How has social media changed the job of a communicator?
It's made it more challenging and more rewarding. Learning new technologies; appreciating that communication is a two-way process and not simply messaging people. I think communicators are at the forefront of helping the organisation change and deal with the disruption that social media brings.
What changes do you predict for the future of the "company website" and in particular the "newsroom"?
I think there are fundamental changes ahead. Companies need to think about the role of their online newsroom. We need to move beyond simply offering "press material" and change our thinking. EC=MC - Every Company is a Media Company - was, I believe, an idea first introduced by Tom Foremski in a post on Silicon Valley Watcher. It's an idea that's gaining ground with a number of communication thought leaders. Foremski points out: "Companies must learn how to publish, listen, and converse in a very fragmented media world" and reminds us "it is no longer possible to operate a business the old way - such as sending out a news release on Businesswire and briefing a handful of journalists, and sitting back".
The idea is very disruptive, but you should read what Foremski, Shel Holtz and others have to say on the subject. I do believe this is where we need to go.
Can you share any specific examples of good practice in the area?
HSBC's social media newsroom in the UK is interesting - one doesn’t think of a bank having news that people want to share on Facebook. It includes links to videos on YouTube, Flickr and integrates Twitter feeds. I'd say HSBC shows good practice, not because there is something innovative on the site, but more because it shows that basically any type of company can make its news more social if it wants to.
I particularly like the BBC news site. You can comment on their stories and contribute your own pictures of newsworthy events.
I may be biased, but I’d put the Opel news site high on the list. It integrates Twitter, blog feeds and Facebook content. Video can be downloaded in a variety of formats. All content can be shared to a numerous social spaces. There's lots of photography to download under Creative Commons. What we have tried to do is not simply make the site functional, but attractive too.
GM launched a social news page on Google+. Is this where newsrooms should be in the future? Who knows? If a company is creating innovative products, it should be reflected in innovative communication. For me this is good practice. Experiment, take a few risks. Could be a success, or could be a failure. You won’t know if you don’t try.
If we are looking towards "every company is a media company", maybe Intel is on the right track with The Intel Free Press. They say: "Our goal is not to duplicate the news and cover every major milestone or event from Intel. Nor do we want this to be the kind of news you may find in a press release. We aim to capture and share interesting behind-the-scenes stories that provide insight into what’s going on inside Intel and indirectly, the tech industry."
When you think about "corporate comms", who do you think of as the audience? Do you need to consider influencers beyond just journalists and bloggers?
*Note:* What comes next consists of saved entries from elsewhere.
Lemma verifyMember_ok body m size w h w' :
  ready m w → verifyMember body m size w = (Ok h, w') → verified m h w'.
Proof.
  intros Hg Hrun. unfold verifyMember in Hrun.
  destruct ((SHA256 m =? "")%string && (SHA512 m =? "")%string) eqn:Hnone; [done|].
  destruct (negb (SHA512 m =? "")%string && negb (sha512 body =? SHA512 m)%string) eqn:H512; [done|].
  assert (SHA512 m ≠ "" → sha512 body = SHA512 m) as Hs512.
  { intros Hne%String.eqb_neq. rewrite Hne in H512. cbn [negb andb] in H512. by bclean. }
  assert (SHA256 m ≠ "" ∨ SHA512 m ≠ "") as Hdecl.
  { apply andb_false_iff in Hnone as [?|?]; [left|right]; by apply String.eqb_neq. }
  destruct (SHA256 m =? "")%string eqn:Hs.
  - apply String.eqb_eq in Hs. ioinv. apply rehash_ok in Hrun0. unfold Finalize in Hrun. ioinv.
    repeat match goal with Hf : faulty _ _ = _ |- _ => apply faulty_pool in Hf as [? ?] end.
    apply into_pool_ok in Hrun as [-> Hfile]; [|intros c Hc; apply Hrun0; congruence]. constructor; [done|congruence| |done].
    intros Hne. exists body. split; [done|by apply Hs512].
  - apply String.eqb_neq in Hs. unfold FinalizeExpectingHash in Hrun. ioinv.
    destruct (sha256 body =? SHA256 m)%string eqn:Hh; cbn [negb] in Hrun; [|done]. ioinv.
    apply String.eqb_eq in Hh.
    repeat match goal with Hf : faulty _ _ = _ |- _ => apply faulty_pool in Hf as [? ?] end.
    apply into_pool_ok in Hrun as [-> Hfile].
    + constructor; [done|done| |done]. intros Hne. exists body. split; [done|by apply Hs512].
    + intros c Hc. rewrite Hh. apply Hg; [done|]. rewrite <-Hh. congruence.
Qed.

(** Through the rest of a fetch: the file stays, the blob row is there. *)
Lemma verified_pool m h w w' : w_pool w' = w_pool w → verified m h w → verified m h w'.
Proof. intros Hp [Hf H1 H2 H3]. by constructor; rewrite ?Hp. Qed.

Lemma PutBlob_has h size now d u d' :
  PutBlob h size now d = Ok (u, d') → is_Some (blob_t d' !! h).
Proof. unfold PutBlob. intros Hrun. minv. cbn. rewrite lookup_insert_eq. by eexists. Qed.

Lemma PutRepresentation_blobs k h lastmod now d u d' :
  PutRepresentation k h lastmod now d = Ok (u, d') → blob_t d' = blob_t d.
Proof. unfold PutRepresentation, putRepresentation. intros Hrun. by minv. Qed.

Definition stored (m : ReleaseMember) (h : string) (w : World) : Prop :=
  verified m h w ∧ is_Some (blob_t (w_db w) !! h).

Lemma put_blob_stored m h size w u w' :
  verified m h w → sql (PutBlob h size) w = (Ok u, w') → stored m h w'.
Proof.
  intros Hv Hrun. apply sql_pool in Hrun as (Hp & now & Hdb). split.
  - by eapply verified_pool.
  - by eapply PutBlob_has.
Qed.

Lemma put_representation_stored m h k lastmod w u w' :
  stored m h w → sql (PutRepresentation k h lastmod) w = (Ok u, w') → stored m h w'.
Proof.
  intros [Hv Hb] Hrun. apply sql_pool in Hrun as (Hp & now & Hdb). split.
  - by eapply verified_pool.
  - by erewrite PutRepresentation_blobs.
Qed.

Lemma tryByHash_ok k m rel w h w' :
  ready m w → tryByHashFetch k m rel w = (Ok h, w') → stored m h w'.
Proof.
  intros Hg Hrun. unfold tryByHashFetch in Hrun. ioinv.
  apply faulty_pool in Hrun0 as [Hp0 _]. apply fetch_pool in Hrun1 as [Hp1 _].
  destruct rv0 as [body cl lastmod|code|]; ioinv.
  match goal with Hv : verifyMember _ _ _ _ = _ |- _ =>
    apply verifyMember_ok in Hv; [|eapply ready_pool; [|exact Hg]; congruence] end.
  eapply put_representation_stored; [|eassumption].
  eapply put_representation_stored; [|eassumption]. by eapply put_blob_stored.
Qed.

Lemma fetchMemberURL_ok k m rel w h w' :
  ready m w → fetchMemberURL k m rel w = (Ok h, w') → stored m h w'.
Proof.
  intros Hg Hrun. unfold fetchMemberURL in Hrun. ioinv.
  apply faulty_pool in Hrun0 as [Hp0 _]. apply fetch_pool in Hrun1 as [Hp1 _].
  destruct rv0 as [body cl lastmod|code|]; ioinv.
  match goal with Hv : verifyMember _ _ _ _ = _ |- _ =>
    apply verifyMember_ok in Hv; [|eapply ready_pool; [|exact Hg]; congruence] end.
  eapply put_representation_stored; [|eassumption]. by eapply put_blob_stored.
Qed.

Lemma reusePooled_ok m w r w' :
  SHA256 m ≠ "" ∨ SHA512 m ≠ "" → reusePooled m w = (Ok r, w') →
  match r with Some h => stored m h w' | None => ready m w' end.
Proof.
  intros Hdecl Hrun. unfold reusePooled in Hrun. destruct (SHA256 m =? "")%string eqn:Hs.
  { apply String.eqb_eq in Hs. ioinv. by intros ?. }
  apply String.eqb_neq in Hs. ioinv. apply faulty_pool in Hrun0 as [Hp0 _].
  destruct (w_pool w1 !! SHA256 m) as [c|] eqn:Hc; ioinv.
  2:{ intros _ c Hc'. congruence. }
  match goal with Hf : faulty _ _ = _ |- _ => apply faulty_pool in Hf as [Hp1 _] end.
  destruct (sha256 c =? SHA256 m)%string eqn:Hh.
  - apply String.eqb_eq in Hh.
    destruct (negb (SHA512 m =? "")%string && negb (sha512 c =? SHA512 m)%string) eqn:H5; ioinv.
    eapply put_blob_stored; [|eassumption]. constructor; [|done| |done].
    + exists c. split; [congruence|done].
    + intros Hne. exists c. split; [done|]. apply String.eqb_neq in Hne. rewrite Hne in H5.
      cbn in H5. by bclean.
  - ioinv. intros _ c' Hc'. cbn in Hc'. by rewrite lookup_delete_eq in Hc'.
Qed.

Lemma adoptMember_ok k m abh w h w' :
  SHA256 m ≠ "" ∨ SHA512 m ≠ "" → adoptMember k m abh w = (Ok h, w') → stored m h w'.
Proof.
  intros Hdecl Hrun. unfold adoptMember in Hrun. ioinv.
  apply reusePooled_ok in Hrun0; [|done]. destruct rv as [r|]; ioinv; [done|].
  assert (ready m {| w_db := w_db w1; w_pool := w_pool w1; w_tick := S (w_tick w1) |}) as Hr
    by (by eapply ready_pool; [|exact Hrun0]).
  destruct (abh && negb (Path m =? "")%string); [|by eapply fetchMemberURL_ok].
  apply orelse_ok in Hrun as [Hrun|(e & w2 & He & Hrun)]; [by eapply tryByHash_ok|].
  destruct (is_db_failed e); [done|]. eapply fetchMemberURL_ok; [|exact Hrun].
  pose proof (ready_stays m _ (λ h, stays_tryByHash h k m (byHashProbePath m)) _ Hr) as Hk.
  by rewrite He in Hk.
Qed.

Lemma member_attempts_ok r k m abh e w h w' :
  SHA256 m ≠ "" ∨ SHA512 m ≠ "" → member_attempts r k m abh e w = (Ok h, w') → stored m h w'.
Proof.
  intros Hdecl. revert e w. induction r as [|r IH]; intros e w Hrun; cbn [member_attempts] in Hrun; [done|].
  ioinv. destruct (cancelled _ || negb (retryable e)); [done|]. ioinv.
  destruct (cancelled _); [done|].
  apply orelse_ok in Hrun as [Hrun|(e' & w2 & _ & Hrun)]; [by eapply adoptMember_ok|by eapply IH].
Qed.

Lemma adoptMemberWithRetry_ok retries k m abh w h w' :
  SHA256 m ≠ "" ∨ SHA512 m ≠ "" →
  adoptMemberWithRetry retries k m abh w = (Ok h, w') → stored m h w'.
Proof.
  intros Hdecl Hrun. apply orelse_ok in Hrun as [Hrun|(e & w1 & _ & Hrun)]; [by eapply adoptMember_ok|].
  destruct (retries =? 0)%nat; [done|]. by eapply member_attempts_ok.
Qed.

(** C22. A member is adopted only with bytes that match everything its Release
    declares: when the fetch of a member answers [h], through any number of
    retries, by-hash or by path, fresh or reused from the pool, and whatever
    the servers, the disk and the pool did, the pool holds a file of that
    SHA-256 under that name, [h] is the declared SHA-256 if there is one, bytes
    of that digest have the declared SHA-512 if there is one, and the database
    has the blob. *)
Theorem adopted_member_verified retries k m acquireByHash w h w' :
  member_ok m →
  adoptMemberWithRetry retries k m acquireByHash w = (Ok h, w') →
  (∃ content, w_pool w' !! h = Some content ∧ sha256 content = h) ∧
  (SHA256 m ≠ "" → h = SHA256 m) ∧
  (SHA512 m ≠ "" → ∃ body, sha256 body = h ∧ sha512 body = SHA512 m) ∧
  is_Some (blob_t (w_db w') !! h).
Proof.
  intros Hm Hrun. apply adoptMemberWithRetry_ok in Hrun as [[Hf H1 H2 _] Hb]; [done|apply Hm].
Qed.
End member_laws.

(** ** A member fetched by hash *)

Definition dateless : HTTPTime := {| ParseTime := λ _, None; FormatTime := λ _, "" |}.

Definition other_hash : string := repeat_string 64 "b".

(** Everything is served as "hello", whose digests are the demonstration's. *)
Definition quiet_env : Env :=
  {| sha256 := λ s, if (s =? "hello")%string then demo_sha256 else other_hash;
     sha512 := λ s, if (s =? "hello")%string then demo_sha512 else other_hash;
     clock := λ n, 1000 + Z.of_nat n; disk_fault := λ _, false; lost := λ _, false; cancelled := λ _, false;
     serve := λ _ _, Served "hello" 5 "" |}.

(** The pool has a corrupted file under the member's name. *)
Definition corrupted_world : World :=
  {| w_db := empty_db; w_pool := {[ demo_sha256 := "jello" ]}; w_tick := 0 |}.

Definition demo_member : ReleaseMember :=
  {| Path := "main/Contents-amd64"; SHA256 := demo_sha256; SHA512 := demo_sha512; Size := 5 |}.

Definition demo_key : SuiteKey := ("https", "deb.example.org", "/debian/dists/stable").

Definition demo_run : result adoption_error string * World :=
  @adoptMemberWithRetry quiet_env dateless 1 demo_key demo_member true corrupted_world.

Lemma demo_member_ok : member_ok demo_member.
Proof.
  constructor; try (vm_compute; reflexivity).
  - right. vm_compute. reflexivity.
  - right. vm_compute. reflexivity.
  - left. intros Hd. vm_compute in Hd. discriminate Hd.
  - vm_compute. split; [intros Hd; discriminate Hd|reflexivity].
Qed.

Lemma answered_pair {A B} (p : A * B) a : p.1 = a → p = (a, p.2).
Proof. intros <-. by destruct p. Qed.

Lemma fetched_run : demo_run = (Ok demo_sha256, demo_run.2).
Proof. apply answered_pair. vm_compute. reflexivity. Qed.

Lemma adopted_member_verified_witness :
  demo_run.1 = Ok demo_sha256 ∧ is_Some (blob_t (w_db demo_run.2) !! demo_sha256).
Proof.
  split; [rewrite fetched_run; reflexivity|].
  exact (proj2 (proj2 (proj2 (@adopted_member_verified quiet_env dateless 1 demo_key demo_member true
    corrupted_world demo_sha256 demo_run.2 demo_member_ok fetched_run)))).
Defined.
It's a very wide audience indeed. Traditionally it has been segmented into financial, business partners, employees, media, government, NGOs and so on. For me, anyone who expresses an opinion about our company or our products is our audience. How we reinforce a positive opinion - and encourage that ripple - and how we try to change negative sentiment into neutral or positive sentiment is our daily communications business. Today someone on Twitter or Facebook has the potential to influence.
I would like to think that most companies see this as an opportunity. If we want to influence the influencers we need informed discussion and dialogue - simply pushing out news is not enough. But a lot of companies are struggling with how to effectively have that dialogue in online spaces. That is the real challenge for many companies, but also where the opportunity lies.